One of the misunderstandings we see a lot with athletes is that pacing is a bad thing and that you should bring your energy output up to 100% for as long as possible...but really, how long is that possible? You will find and reach a breaking point and you will end up needing to scale your energy output down drastically.  

Everybody should know the story of the tortoise and the hare, correct?  Well if you think about it, it is really a story about pacing.  You can become more successful by doing things slow and steady rather than quickly and carelessly.

So what kind of workouts should you be game planning and pacing?  

A good rule of thumb would be anything over the 5 minute range.  Anything less than 5 minutes is a workout where you should typically forget your pace and push the limits of what you and your body are capable of doing in an all-out spring, or “red-line” effort.  Now that doesn’t mean go into the workout without a game plan and go all white on rice during the workout, you should still set a game plan and stick to it

Here we will use a 20 minute workout as our example of a good pacing throughout a workout.  

Typically when we break down pacing in the gym we have used heart rate for explanation purposes; for the example we’re going to be using energy output.

Initially starting (minutes 1-6) you should start out slower than you actually think; you should almost be holding back a little.  

The middle of the workout (minutes 7-14) are typically where we will see athletes fall off, meanwhile an athlete who has paced their workout correctly so far should be hitting full stride appearing stronger than at the start of the workout.  Your energy output should be hovering around the 80% range throughout this aspect of the workout.  Here you should be starting to get a little uncomfortable with your pace and your body should start to feel taxed but not to the point of needing to stop.  

The tail end of the workout (minutes 15-20) you should start upping your energy output above the 80% range.
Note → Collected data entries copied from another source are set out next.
(** C3 (as amended): a configuration with [infer_project] true and
    [project] a non-empty string is never constructed: construction raises
    and leaves the world as it was.  Unless the check of
    [service_account_file] ends validation with an exception that is not
    collected, what is raised is a validation error that reports the
    conflict. *)
Theorem infer_with_project_rejected (cfg : Config) (w : World E) (p : string) :
  cfg_infer_project cfg = true ->
  cfg_project cfg = Some p ->
  p ≠ "" ->
  (exists exc, construct E cfg w = (Raise exc, w))
  /\ ((forall exc,
         _check_service_account_file E (cfg_service_account_file cfg) w = Raise exc ->
         collected E exc = true) ->
      exists errors,
        construct E cfg w = (Raise (ValidationError errors), w)
        /\ (ROOT_KEY, cannot_infer_msg) ∈ errors).
Proof.
  intros Hb Hp Hne.
  assert (Ht : cfg_infer_project cfg && truthy (cfg_project cfg) = true).
  { rewrite Hb, Hp. cbn. apply truthy_str_true. exact Hne. }
  destruct (_check_service_account_file E (cfg_service_account_file cfg) w)
    as [v|exc] eqn:Hc.
  - destruct (validate_model_checked cfg w v Hc) as (values & Hv & _).
    rewrite Ht in Hv.
    assert (Hr : exists errors,
              construct E cfg w = (Raise (ValidationError errors), w)
              /\ (ROOT_KEY, cannot_infer_msg) ∈ errors).
    { eexists. split.
      - apply (construct_rejects _ _ _ _ Hv).
        intros Hnil. apply app_eq_nil in Hnil as [_ Hnil]. discriminate.
      - apply elem_of_app. right. apply list_elem_of_here. }
    split; [|intros _; exact Hr].
    destruct Hr as (errors & Hr & _). eexists. exact Hr.
  - split; [apply (construct_fails_on_check _ _ _ Hc)|].
    intros Hcol. specialize (Hcol exc eq_refl).
    destruct (validate_model_collected cfg w exc Hc Hcol) as (values & Hv).
    rewrite Ht in Hv. eexists. split.
    + apply (construct_rejects _ _ _ _ Hv). discriminate.
    + apply list_elem_of_further, list_elem_of_here.
Qed.


End Validation.

(** ** The block at work in the concrete environment *)

(** The demo key has fields. *)
Lemma demo_key_nonempty : Demo.demo_key ≠ ∅.
Proof.
  intros H. apply (f_equal (fun m : Info => m !! "project_id")) in H.
  vm_compute in H. discriminate H.
Qed.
The last few minutes you go into a full out sprint topping out your energy output in the 95% - 100% range for the remainder of the workout (number of minutes depending on what you can handle).  This last part of the workout is really another pacing aspect within your original pace.  You need to start to elevate your energy output from 80% to 100%, but not too early that you end up with nothing in the tank with a minute left and not too late that you have too much energy post workout.  

Knowing your body will help tremendously with this, as will experience.  


Here are some additional tips that you may find helpful when thinking about pacing your workout.

1. 80% Rule.  The 80% rule is about keeping your energy output around the 80% range for 80% of your workout, raising your energy output to the 100% range in the last 20% of your workout.  By doing so you will make sure that you are not finding that energy output 100% range too early and having the stand around looking at the task at hand.  This rule should be used for workouts longer than the 5 minute time domain.

2. Define your rest.  All too often we see athletes stretch that rest.  They drop the barbell 10 to 20 seconds go by, they grab a swig of water, now they are at 30 seconds, they will chalk up, now they are at 40 seconds, get set to pick up the bar, now they have lost 45 seconds (7.5%) of a 10 minute workout.  Now I am not saying rest is bad or not to grab chalk or a swig of water but keeping controlled rests are key.  Think about it in deep breaths, something like two deep breaths chalk grab the bar.  

3. Break it up early.  We have all seen the workout “X Rounds for Time”.  I’m sure a few times athletes have also thought “yeah, I could probably do the first round unbroken while breaking up the next three rounds”.  What is wrong with this method?  What if fatigue sets in and you are now piece mailing the last three rounds having to do way smaller sets and taking large amounts of rest.  Breaking things up early will ensure that you can maintain your pace.

4. Keep your own pace.  There is a fine line of keeping your pace and pacing off of others.  Most athletes should typically keep their own pace without worrying about the pace of other athletes in non-competition settings.  We all love CrossFit because it’s a friendly environment where athletes push one another, so there are those friendly competitions within the gym where you might go a little harder to get those bragging rights for the next few days.  Just keep in mind that everyone has their own strengths and weaknesses and that everybody is in different chapters of their fitness journeys.